START Supplied entries

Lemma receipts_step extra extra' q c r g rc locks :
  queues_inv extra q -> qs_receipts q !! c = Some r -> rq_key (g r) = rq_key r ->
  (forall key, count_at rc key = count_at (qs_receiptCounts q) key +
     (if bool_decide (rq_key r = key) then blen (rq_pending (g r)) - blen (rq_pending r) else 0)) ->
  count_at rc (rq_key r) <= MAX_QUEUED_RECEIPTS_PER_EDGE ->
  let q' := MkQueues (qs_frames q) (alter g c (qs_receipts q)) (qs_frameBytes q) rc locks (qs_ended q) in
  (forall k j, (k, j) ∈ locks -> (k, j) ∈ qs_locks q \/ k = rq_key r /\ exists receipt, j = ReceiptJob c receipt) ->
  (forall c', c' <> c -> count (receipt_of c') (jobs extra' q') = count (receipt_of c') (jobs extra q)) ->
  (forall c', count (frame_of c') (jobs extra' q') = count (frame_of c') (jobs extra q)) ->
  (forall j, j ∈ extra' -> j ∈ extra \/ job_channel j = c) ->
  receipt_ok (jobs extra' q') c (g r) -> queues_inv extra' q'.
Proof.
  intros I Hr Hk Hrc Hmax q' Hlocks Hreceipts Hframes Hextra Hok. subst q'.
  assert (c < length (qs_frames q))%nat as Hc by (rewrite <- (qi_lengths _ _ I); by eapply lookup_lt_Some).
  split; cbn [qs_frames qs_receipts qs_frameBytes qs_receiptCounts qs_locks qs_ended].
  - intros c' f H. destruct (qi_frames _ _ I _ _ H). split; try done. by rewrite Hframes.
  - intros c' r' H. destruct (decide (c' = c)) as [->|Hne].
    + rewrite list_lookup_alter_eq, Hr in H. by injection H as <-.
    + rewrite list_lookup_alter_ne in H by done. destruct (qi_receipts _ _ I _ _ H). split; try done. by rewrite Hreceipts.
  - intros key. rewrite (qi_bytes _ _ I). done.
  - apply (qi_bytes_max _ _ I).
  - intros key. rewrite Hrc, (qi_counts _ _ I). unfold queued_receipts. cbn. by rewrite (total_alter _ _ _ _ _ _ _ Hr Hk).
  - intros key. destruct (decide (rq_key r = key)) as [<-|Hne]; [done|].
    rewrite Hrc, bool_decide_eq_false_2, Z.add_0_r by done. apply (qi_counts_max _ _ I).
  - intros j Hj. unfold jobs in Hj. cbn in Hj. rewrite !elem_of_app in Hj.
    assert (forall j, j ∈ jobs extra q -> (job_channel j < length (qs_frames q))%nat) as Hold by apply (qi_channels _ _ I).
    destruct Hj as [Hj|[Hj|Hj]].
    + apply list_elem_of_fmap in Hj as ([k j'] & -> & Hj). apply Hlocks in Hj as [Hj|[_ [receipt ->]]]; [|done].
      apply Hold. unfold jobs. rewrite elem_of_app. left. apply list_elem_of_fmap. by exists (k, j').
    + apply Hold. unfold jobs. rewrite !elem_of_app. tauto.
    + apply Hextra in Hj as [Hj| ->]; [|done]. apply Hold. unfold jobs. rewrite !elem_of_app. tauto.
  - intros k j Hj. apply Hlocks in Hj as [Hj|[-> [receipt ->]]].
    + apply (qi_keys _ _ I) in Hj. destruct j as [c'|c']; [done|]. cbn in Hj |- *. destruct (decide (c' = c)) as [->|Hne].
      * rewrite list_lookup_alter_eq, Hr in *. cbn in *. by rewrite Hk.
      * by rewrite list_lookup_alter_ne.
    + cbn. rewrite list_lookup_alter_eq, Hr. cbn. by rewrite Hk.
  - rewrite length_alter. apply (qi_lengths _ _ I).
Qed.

END Supplied entries
START Supplied entries

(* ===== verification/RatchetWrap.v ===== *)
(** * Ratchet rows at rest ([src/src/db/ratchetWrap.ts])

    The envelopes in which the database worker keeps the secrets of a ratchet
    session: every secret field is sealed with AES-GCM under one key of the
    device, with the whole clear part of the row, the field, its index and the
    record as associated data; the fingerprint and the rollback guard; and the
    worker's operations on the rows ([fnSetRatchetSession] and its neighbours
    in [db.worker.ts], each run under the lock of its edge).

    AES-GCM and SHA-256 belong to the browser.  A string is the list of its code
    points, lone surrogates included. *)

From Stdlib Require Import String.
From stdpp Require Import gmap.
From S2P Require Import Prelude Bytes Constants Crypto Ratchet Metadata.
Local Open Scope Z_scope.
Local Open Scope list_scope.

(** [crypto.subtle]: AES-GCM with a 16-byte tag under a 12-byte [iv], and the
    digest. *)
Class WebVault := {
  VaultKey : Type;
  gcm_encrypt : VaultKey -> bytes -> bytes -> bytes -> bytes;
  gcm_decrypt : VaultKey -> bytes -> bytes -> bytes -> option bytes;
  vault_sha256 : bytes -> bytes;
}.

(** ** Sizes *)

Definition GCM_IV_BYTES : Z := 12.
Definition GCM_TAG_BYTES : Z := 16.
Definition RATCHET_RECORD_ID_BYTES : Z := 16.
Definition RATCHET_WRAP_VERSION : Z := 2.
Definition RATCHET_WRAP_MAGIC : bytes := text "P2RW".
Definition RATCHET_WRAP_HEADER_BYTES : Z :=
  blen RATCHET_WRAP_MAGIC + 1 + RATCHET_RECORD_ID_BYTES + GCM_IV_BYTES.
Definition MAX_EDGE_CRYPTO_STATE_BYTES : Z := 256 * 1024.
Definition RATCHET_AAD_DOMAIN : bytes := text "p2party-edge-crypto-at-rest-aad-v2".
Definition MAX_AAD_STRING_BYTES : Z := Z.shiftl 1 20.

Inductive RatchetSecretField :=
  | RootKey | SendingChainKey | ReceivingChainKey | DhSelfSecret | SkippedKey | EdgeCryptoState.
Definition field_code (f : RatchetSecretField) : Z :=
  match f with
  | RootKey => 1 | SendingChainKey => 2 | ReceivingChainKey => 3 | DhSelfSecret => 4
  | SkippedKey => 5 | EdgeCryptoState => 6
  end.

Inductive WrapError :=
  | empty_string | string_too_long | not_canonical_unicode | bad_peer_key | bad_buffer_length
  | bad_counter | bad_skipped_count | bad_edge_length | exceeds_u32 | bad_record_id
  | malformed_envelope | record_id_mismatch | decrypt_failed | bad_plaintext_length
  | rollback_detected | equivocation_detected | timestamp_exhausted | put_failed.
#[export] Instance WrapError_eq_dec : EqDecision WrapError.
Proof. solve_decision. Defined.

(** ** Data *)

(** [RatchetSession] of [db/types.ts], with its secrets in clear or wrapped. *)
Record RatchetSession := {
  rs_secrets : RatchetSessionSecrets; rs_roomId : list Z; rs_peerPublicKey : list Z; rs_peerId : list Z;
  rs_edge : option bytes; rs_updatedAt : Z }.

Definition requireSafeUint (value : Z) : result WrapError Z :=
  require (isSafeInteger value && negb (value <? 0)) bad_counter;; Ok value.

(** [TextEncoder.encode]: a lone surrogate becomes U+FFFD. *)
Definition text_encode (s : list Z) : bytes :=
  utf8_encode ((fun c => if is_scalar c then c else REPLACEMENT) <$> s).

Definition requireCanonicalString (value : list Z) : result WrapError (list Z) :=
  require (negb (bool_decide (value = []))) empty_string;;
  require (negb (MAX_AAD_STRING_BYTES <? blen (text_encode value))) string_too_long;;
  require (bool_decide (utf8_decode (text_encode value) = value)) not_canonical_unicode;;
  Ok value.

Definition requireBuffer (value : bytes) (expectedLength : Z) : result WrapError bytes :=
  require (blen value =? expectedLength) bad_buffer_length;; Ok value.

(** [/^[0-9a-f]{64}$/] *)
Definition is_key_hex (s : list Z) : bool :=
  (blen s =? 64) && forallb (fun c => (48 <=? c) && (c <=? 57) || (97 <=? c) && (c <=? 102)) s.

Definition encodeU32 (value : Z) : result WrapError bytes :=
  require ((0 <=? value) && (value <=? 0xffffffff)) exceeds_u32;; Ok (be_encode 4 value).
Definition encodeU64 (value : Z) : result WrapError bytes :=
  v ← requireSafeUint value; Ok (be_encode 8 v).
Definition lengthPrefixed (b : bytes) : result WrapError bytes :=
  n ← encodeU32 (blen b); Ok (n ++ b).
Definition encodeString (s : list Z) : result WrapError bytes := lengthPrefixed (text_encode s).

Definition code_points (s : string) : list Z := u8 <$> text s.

END Supplied entries

> **Problem**
Could you restate word for word the lines above from the one containing "(** [RatchetSession] of" through the one containing "Definition text_encode (s", both included, and nothing else?

> **Completed task**
(** [RatchetSession] of [db/types.ts], with its secrets in clear or wrapped. *)
Record RatchetSession := {
  rs_secrets : RatchetSessionSecrets; rs_roomId : list Z; rs_peerPublicKey : list Z; rs_peerId : list Z;
  rs_edge : option bytes; rs_updatedAt : Z }.

Definition requireSafeUint (value : Z) : result WrapError Z :=
  require (isSafeInteger value && negb (value <? 0)) bad_counter;; Ok value.

(** [TextEncoder.encode]: a lone surrogate becomes U+FFFD. *)
Definition text_encode (s : list Z) : bytes :=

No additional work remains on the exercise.